The boat was the perfect size.
It was big enough to accommodate his six-foot frame.
It was small enough that he could handle it on his own.
It was built for screwing.
It was also built for heavy weather, meaning it could roll completely over and self-right without taking on water. He knew, because he had done exactly that, twice. The second time snapped the mast. That was an inconvenience, a story for telling at the club but not much more.
The boat was nice but it wasn’t his passion.

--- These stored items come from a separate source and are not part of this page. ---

Lemma existsb_Zeqb (d : Z) (l : list Z) : existsb (Z.eqb d) l = true <-> In d l.
Proof.
  rewrite existsb_exists. split.
  - intros (x & Hin & Heq). apply Z.eqb_eq in Heq. now subst.
  - intro Hin. exists d. split; [exact Hin|apply Z.eqb_refl].
Qed.

Lemma js_le_of_Z (a b : Z) : js_le (of_Z a) (of_Z b) = (a <=? b)%Z.
Proof.
  unfold js_le, of_Z. destruct (Z.leb_spec a b) as [H|H].
  - apply Qle_bool_iff. now rewrite <- Zle_Qle.
  - destruct (Qle_bool (inject_Z a) (inject_Z b)) eqn:E; [|reflexivity].
    apply Qle_bool_iff in E. rewrite <- Zle_Qle in E. lia.
Qed.

(** The playlist holds the rules that pass the three filters. *)
Lemma activePlaylist_filters (now : Z) (schedules : list ScheduleItem)
  (R : ScheduleItem) :
  In R (activePlaylist LocalTZA StringToNumber now schedules) <->
  In R schedules /\
  inActiveWindow now R = true /\
  onDay (getDay LocalTZA now) R = true /\
  inTimeWindow StringToNumber (minuteOfDay LocalTZA now)
               (s_startTime R) (s_endTime R) = true.
Proof.
  unfold activePlaylist. rewrite array_sort_In, !filter_In. tauto.
Qed.

Lemma onDay_spec (day : Z) (R : ScheduleItem) :
  onDay day R = true <->
  match s_days R with
  | Some days => In day days
  | None => True
  end.
Proof.
  unfold onDay. destruct (s_days R); [apply existsb_Zeqb|tauto].
Qed.

Lemma inActiveWindow_spec (now : Z) (R : ScheduleItem) :
  inActiveWindow now R = true <-> (s_startAt R <= now <= s_endAt R)%Z.
Proof. unfold inActiveWindow. rewrite andb_true_iff, !Z.leb_le. tauto. Qed.


(** When both clock bounds are set and read as whole minutes [a] and [b],
    the clock condition is [a <= minute <= b]. *)
Lemma activePlaylist_clock_minutes (now : Z) (schedules : list ScheduleItem)
  (R : ScheduleItem) (start end_ : string) (a b : Z) :
  s_startTime R = Some start -> s_endTime R = Some end_ ->
  str_truthy start = true -> str_truthy end_ = true ->
  toMin StringToNumber start = of_Z a ->
  toMin StringToNumber end_ = of_Z b ->
  (In R (activePlaylist LocalTZA StringToNumber now schedules) <->
   In R schedules /\
   (s_startAt R <= now <= s_endAt R)%Z /\
   match s_days R with
   | Some days => In (getDay LocalTZA now) days
   | None => True
   end /\
   (a <= minuteOfDay LocalTZA now <= b)%Z).
Proof.
  intros Hs He Hts Hte Ha Hb.
  rewrite activePlaylist_filters, inActiveWindow_spec, onDay_spec.
  unfold inTimeWindow, js_ge, windowStart, windowEnd, optstr_truthy.
  rewrite Hs, He, Hts, Hte, Ha, Hb.
  change (negb true && negb true) with false. cbv iota.
  rewrite andb_true_iff, !js_le_of_Z, !Z.leb_le. tauto.
Qed.


End ResolverFacts.


(** ** The advance timer *)

Section TimerFacts.
Import Store Player.
Variable LocalTZA : Z -> Z.
Variable StringToNumber : string -> jsnum.
Variable v : Variant.

Lemma same_timer_one st st' : same_timer st st' -> one_timer st -> one_timer st'.
Proof. unfold same_timer, one_timer. intros [-> ->] H. exact H. Qed.

Lemma same_timer_refl st : same_timer st st.
Proof. split; reflexivity. Qed.

Lemma same_timer_trans a b c : same_timer a b -> same_timer b c -> same_timer a c.
Proof. unfold same_timer. intros [H1 H2] [H3 H4]. split; congruence. Qed.

Lemma clearAdvanceTimer_cleared st : one_timer st -> cleared (clearAdvanceTimer st).
Proof.
  unfold one_timer, cleared, clearAdvanceTimer.
  intros [Hnil|(t & Ht & Hr)].
  - destruct (advanceTimerRef st) eqn:E; simpl.
    + rewrite Hnil. split; reflexivity.
    + split; assumption.
  - rewrite Hr. simpl. rewrite Ht. simpl. rewrite Pos.eqb_refl. simpl.
    split; reflexivity.
Qed.

Lemma clearAdvanceTimer_idem st :
  clearAdvanceTimer (clearAdvanceTimer st) = clearAdvanceTimer st.
Proof.
  unfold clearAdvanceTimer. destruct (advanceTimerRef st) eqn:E; simpl.
  - reflexivity.
  - rewrite E. reflexivity.
Qed.

Lemma armAdvance_one ms c st : cleared st -> one_timer (armAdvance ms c st).
Proof.
  intros [Hnil _]. right. unfold armAdvance. simpl. rewrite Hnil. simpl.
  eexists. split; reflexivity.
Qed.

Lemma cleared_one st : cleared st -> one_timer st.
Proof. intros [H _]. now left. Qed.

Lemma setBackup_one item file c duration st :
  one_timer st -> one_timer (setBackup v item file c duration st).
Proof.
  intro H. unfold setBackup. now apply armAdvance_one, clearAdvanceTimer_cleared.
Qed.

Lemma mediaEffect_one video st st' :
  one_timer st -> mediaEffect v video st = Ok st' -> one_timer st'.
Proof.
  intros H. unfold mediaEffect.
  pose proof (clearAdvanceTimer_cleared H) as Hc.
  set (s := clearAdvanceTimer st) in *.
  destruct (negb (powered s)); [intros [= <-]; now apply cleared_one|].
  destruct (currentDisplayList s); [intros [= <-]; now apply cleared_one|].
  destruct (nth_error _ _) as [item|]; [|discriminate].
  destruct (findFile _ _) as [file|]; [|intros [= <-]; now apply cleared_one].
  destruct (isImage file || isLink file).
  { intros [= <-]. now apply armAdvance_one. }
  destruct (isVideo file).
  - destruct video as [duration|]; [|intros [= <-]; now apply cleared_one].
    destruct (durationKnown duration); intros [= <-].
    + apply setBackup_one. now apply cleared_one.
    + apply cleared_one. exact Hc.
  - intros [= <-]. now apply armAdvance_one.
Qed.

Lemma fold_setBackup_one (ls : list LoadedListener) duration st :
  one_timer st ->
  one_timer
    (fold_left
       (fun s l => setBackup v (l_item l) (l_file l) (l_closure l) duration s)
       ls st).
Proof.
  revert st. induction ls as [|l ls IH]; intros st H; simpl; [exact H|].
  apply IH. now apply setBackup_one.
Qed.

Lemma onLoadedMetadata_one tag duration st :
  one_timer st -> one_timer (onLoadedMetadata v tag duration st).
Proof.
  intro H. unfold onLoadedMetadata. apply fold_setBackup_one. exact H.
Qed.

(** [setBackup] leaves exactly the timeout it arms. *)
Lemma setBackup_single item file c duration st :
  one_timer st ->
  timeouts (setBackup v item file c duration st)
  = [{| handle := nextHandle st;
        delay := backupDelay v item file duration;
        callback := c |}] /\
  advanceTimerRef (setBackup v item file c duration st) = Some (nextHandle st).
Proof.
  intro H. destruct (clearAdvanceTimer_cleared H) as [Hnil _].
  unfold setBackup, armAdvance. simpl. rewrite Hnil. simpl.
  unfold clearAdvanceTimer. destruct (advanceTimerRef st); split; reflexivity.
Qed.


Lemma advance_same_timer c idle st : same_timer st (advance c idle st).
Proof.
  unfold advance. destruct (c_displayList c); [apply same_timer_refl|].
  destruct (match nth_error _ _ with Some _ => _ | None => _ end) as [f|];
    [|split; reflexivity].
  destruct (isVideo f); [|split; reflexivity].
  destruct idle as [[|]|]; split; reflexivity.
Qed.

Lemma goPrev_same_timer c idle st : same_timer st (goPrev c idle st).
Proof.
  unfold goPrev. destruct (c_displayList c); [apply same_timer_refl|].
  destruct (match nth_error _ _ with Some _ => _ | None => _ end) as [f|];
    [|split; reflexivity].
  destruct (isVideo f); [|split; reflexivity].
  destruct idle as [[|]|]; split; reflexivity.
Qed.

Lemma onCanPlay_same_timer tag st : same_timer st (onCanPlay tag st).
Proof.
  unfold onCanPlay.
  set (mine := filter _ (canplayListeners st)).
  set (s0 := with_canplayListeners _ st).
  assert (H0 : same_timer st s0) by (split; reflexivity).
  clearbody s0 mine. revert s0 H0.
  induction mine as [|l mine IH]; intros s0 H0; simpl; [exact H0|].
  apply IH. eapply same_timer_trans; [exact H0|]. split; reflexivity.
Qed.

Lemma fireTimeout_one h idle st : one_timer st -> one_timer (fireTimeout h idle st).
Proof.
  intro H. unfold fireTimeout.
  destruct (find _ (timeouts st)) as [t|] eqn:Hf; [|exact H].
  eapply same_timer_one; [apply advance_same_timer|].
  apply find_some in Hf. destruct Hf as [Hin Heq]. apply Pos.eqb_eq in Heq.
  left. simpl.
  destruct H as [Hnil|(t0 & Ht0 & _)].
  - rewrite Hnil in Hin. destruct Hin.
  - rewrite Ht0 in *. destruct Hin as [<-|[]]. simpl.
    rewrite Heq, Pos.eqb_refl. reflexivity.
Qed.

Lemma applyCommand_one c idle msg st :
  one_timer st -> one_timer (applyCommand StringToNumber c idle msg st).
Proof.
  intro H. unfold applyCommand.
  destruct msg as [msg|]; [|exact H].
  destruct (negb (String.eqb (m_type msg) "command")); [exact H|].
  set (s1 := if String.eqb (m_action msg) "power" then _ else st).
  assert (H1 : one_timer s1).
  { subst s1. destruct (String.eqb (m_action msg) "power"); [|exact H].
    destruct (negb (negb (isOff (m_value msg)))).
    - apply cleared_one, clearAdvanceTimer_cleared. exact H.
    - exact H. }
  clearbody s1.
  set (s2 := if String.eqb (m_action msg) "orientation" then _ else s1).
  assert (H2 : one_timer s2).
  { subst s2. destruct (String.eqb (m_action msg) "orientation"); exact H1. }
  clearbody s2.
  set (s3 := if String.eqb (m_action msg) "brightness" then _ else s2).
  assert (H3 : one_timer s3).
  { subst s3. destruct (String.eqb (m_action msg) "brightness"); exact H2. }
  clearbody s3.
  set (s4 := if String.eqb (m_action msg) "next" then _ else s3).
  assert (H4 : one_timer s4).
  { subst s4. destruct (String.eqb (m_action msg) "next"); [|exact H3].
    eapply same_timer_one; [apply advance_same_timer|exact H3]. }
  clearbody s4.
  destruct (String.eqb (m_action msg) "prev"); [|exact H4].
  eapply same_timer_one; [apply goPrev_same_timer|exact H4].
Qed.

Lemma resetEffect_same_timer st : same_timer st (resetEffect st).
Proof.
  unfold resetEffect.
  destruct (currentFile _ _ _) as [[f|]|]; try apply same_timer_refl.
  destruct (currentDisplayList st); split; reflexivity.
Qed.

Lemma handleEvent_one ev st :
  one_timer st -> one_timer (handleEvent LocalTZA StringToNumber v ev st).
Proof.
  intro H. destruct ev; simpl.
  - now apply applyCommand_one.
  - destruct (mediaEffect v video st) as [st'|e] eqn:E.
    + now apply (mediaEffect_one video H).
    + apply cleared_one, clearAdvanceTimer_cleared. exact H.
  - now apply onLoadedMetadata_one.
  - eapply same_timer_one; [apply onCanPlay_same_timer|exact H].
  - now apply fireTimeout_one.
  - eapply same_timer_one; [apply advance_same_timer|exact H].
  - exact H.
  - exact H.
  - exact H.
  - eapply same_timer_one; [apply resetEffect_same_timer|exact H].
  - apply cleared_one, clearAdvanceTimer_cleared. exact H.
Qed.

Lemma run_one evs st :
  one_timer st -> one_timer (run LocalTZA StringToNumber v evs st).
Proof.
  unfold run. revert st.
  induction evs as [|ev evs IH]; intros st H; simpl; [exact H|].
  apply IH. now apply handleEvent_one.
Qed.

(** C5.  Whatever happens to a page after its first render (commands,
    runs of the media effect, media events, timeouts firing, reloads,
    unmounting), at most one advance timeout is pending, and a pending one
    is the one [advanceTimerRef] holds: [setBackup] and the media effect
    cancel the previous timeout before they arm a new one. *)
Theorem single_advance_timer (o : Orientation) (stored : jsnum)
  (evs : list Event) :
  (List.length
     (timeouts (run LocalTZA StringToNumber v evs (initialRuntime o stored)))
   <= 1)%nat /\
  (forall t,
      In t (timeouts (run LocalTZA StringToNumber v evs (initialRuntime o stored))) ->
      advanceTimerRef (run LocalTZA StringToNumber v evs (initialRuntime o stored))
      = Some (handle t)) /\
  (forall item file c duration,
      timeouts (setBackup v item file c duration
                  (run LocalTZA StringToNumber v evs (initialRuntime o stored)))
      = [{| handle := nextHandle
                        (run LocalTZA StringToNumber v evs (initialRuntime o stored));
            delay := backupDelay v item file duration;
            callback := c |}]).
Proof.
  assert (H : one_timer (run LocalTZA StringToNumber v evs (initialRuntime o stored))).
  { apply run_one. left. reflexivity. }
  set (st := run LocalTZA StringToNumber v evs (initialRuntime o stored)) in *.
  clearbody st. split; [|split].
  - destruct H as [->|(t & -> & _)]; simpl; lia.
  - intros t Hin. destruct H as [Hnil|(t0 & Ht0 & Hr)].
    + rewrite Hnil in Hin. destruct Hin.
    + rewrite Ht0 in Hin. destruct Hin as [<-|[]]. exact Hr.
  - intros item file c duration. now apply setBackup_single.
Qed.
End TimerFacts.

(** ** The media effect and the power command *)

Section EffectFacts.
Import Store Player.
Variable StringToNumber : string -> jsnum.
Variable v : Variant.

Lemma clearAdvanceTimer_noop st :
  advanceTimerRef st = None -> clearAdvanceTimer st = st.
Proof. unfold clearAdvanceTimer. now intros ->. Qed.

Money was his passion, money and women.
He was built to excel at both. At 31-years-old, he owned a perfect body ripped with muscles, hazel eyes, flawless skin, a face that turned women into disposable pleasures, and thick black rock star hair that hung past his shoulders.
He had money, even by Hong Kong standards.
He didn’t flaunt it and, in fact, worked hard at keeping a low profile. Men noticed him, but women noticed him even more. For most, he was nothing more than a fleeting vision, eye candy passing by on the street. For others, however, for the perfect ones, the special one percent, he actually became candy that he let them taste.